Start of Input data

Definition reduceFramePrompt (s : State) (fid : FrameID) (phase : PromptPhase)
    (exitCode : option Z) (now : Time) : State * list Effect :=
  let s := s <| Now := now |> in
  match findFrame s fid with
  | None => (s, [])
  | Some _ =>
      let log := EffEventLogAppend fid (promptEventLogLine phase exitCode) in
      let '(next, dEffs) := default (s, []) (stepDriver s fid (DEvFramePrompt phase exitCode now)) in
      (next, appendMissingSessionRefreshEffects (log :: dEffs))
  end.

(** ** Connections (reduce_conn.go) *)

Definition reduceConnOpened (s : State) (conn : ConnID) : State * list Effect :=
  ((if NextConnID s <? conn then s <| NextConnID := conn |> else s), []).

Definition reduceConnClosed (s : State) (conn : ConnID) : State * list Effect :=
  let s' := match Subscribers s !! conn with
    | Some _ => s <| Subscribers := delete conn (Subscribers s) |>
    | None => s
    end in
  match SurfaceSubs s !! conn with
  | None => (s', [])
  | Some inner =>
      (s' <| SurfaceSubs := delete conn (SurfaceSubs s) |>,
       (λ sid, EffSurfaceSubscribeStop conn sid) <$> elements inner)
  end.

Definition reduceSubscribe (s : State) (conn : ConnID) (req : string) (filters : list string)
    : State * list Effect :=
  (s <| Subscribers := <[conn := mkSubscriber conn filters]> (Subscribers s) |>,
   [okResp conn req BodyNil; EffBroadcastSessionsChanged]).

Definition reduceUnsubscribe (s : State) (conn : ConnID) (req : string) : State * list Effect :=
  (match Subscribers s !! conn with
   | Some _ => s <| Subscribers := delete conn (Subscribers s) |>
   | None => s
   end, [okResp conn req BodyNil]).

(** ** Surfaces (reduce_surface.go) *)

Definition noSession (conn : ConnID) (req : string) (sid : SessionID) : Effect :=
  EffSendError conn req ErrCodeNotFound ("session not found: " +:+ sid) ∅.

Definition reduceSurfaceReadText (s : State) (conn : ConnID) (req : string) (sid : SessionID)
    (lines : Z) : State * list Effect :=
  match Sessions s !! sid with
  | None => (s, [noSession conn req sid])
  | Some _ =>
      let lines := if lines <=? 0 then 30 else lines in
      (s, [EffSendResponseSync conn req (BodySurfaceReadTextReply sid lines)])
  end.

Definition reduceSurfaceSendText (s : State) (conn : ConnID) (req : string) (sid : SessionID)
    (text : string) : State * list Effect :=
  match Sessions s !! sid with
  | None => (s, [noSession conn req sid])
  | Some _ => (s, [EffSendFrameKeys conn req sid text "" true])
  end.

Definition reduceSurfaceSendKey (s : State) (conn : ConnID) (req : string) (sid : SessionID)
    (key : string) : State * list Effect :=
  match Sessions s !! sid with
  | None => (s, [noSession conn req sid])
  | Some _ => (s, [EffSendFrameKeys conn req sid "" key false])
  end.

End of Input data

▶ [Assignment]: Return every line from the entries that holds the string "delete".

▶ [Task answer]:
    | Some _ => s <| Subscribers := delete conn (Subscribers s) |>
      (s' <| SurfaceSubs := delete conn (SurfaceSubs s) |>,
   | Some _ => s <| Subscribers := delete conn (Subscribers s) |>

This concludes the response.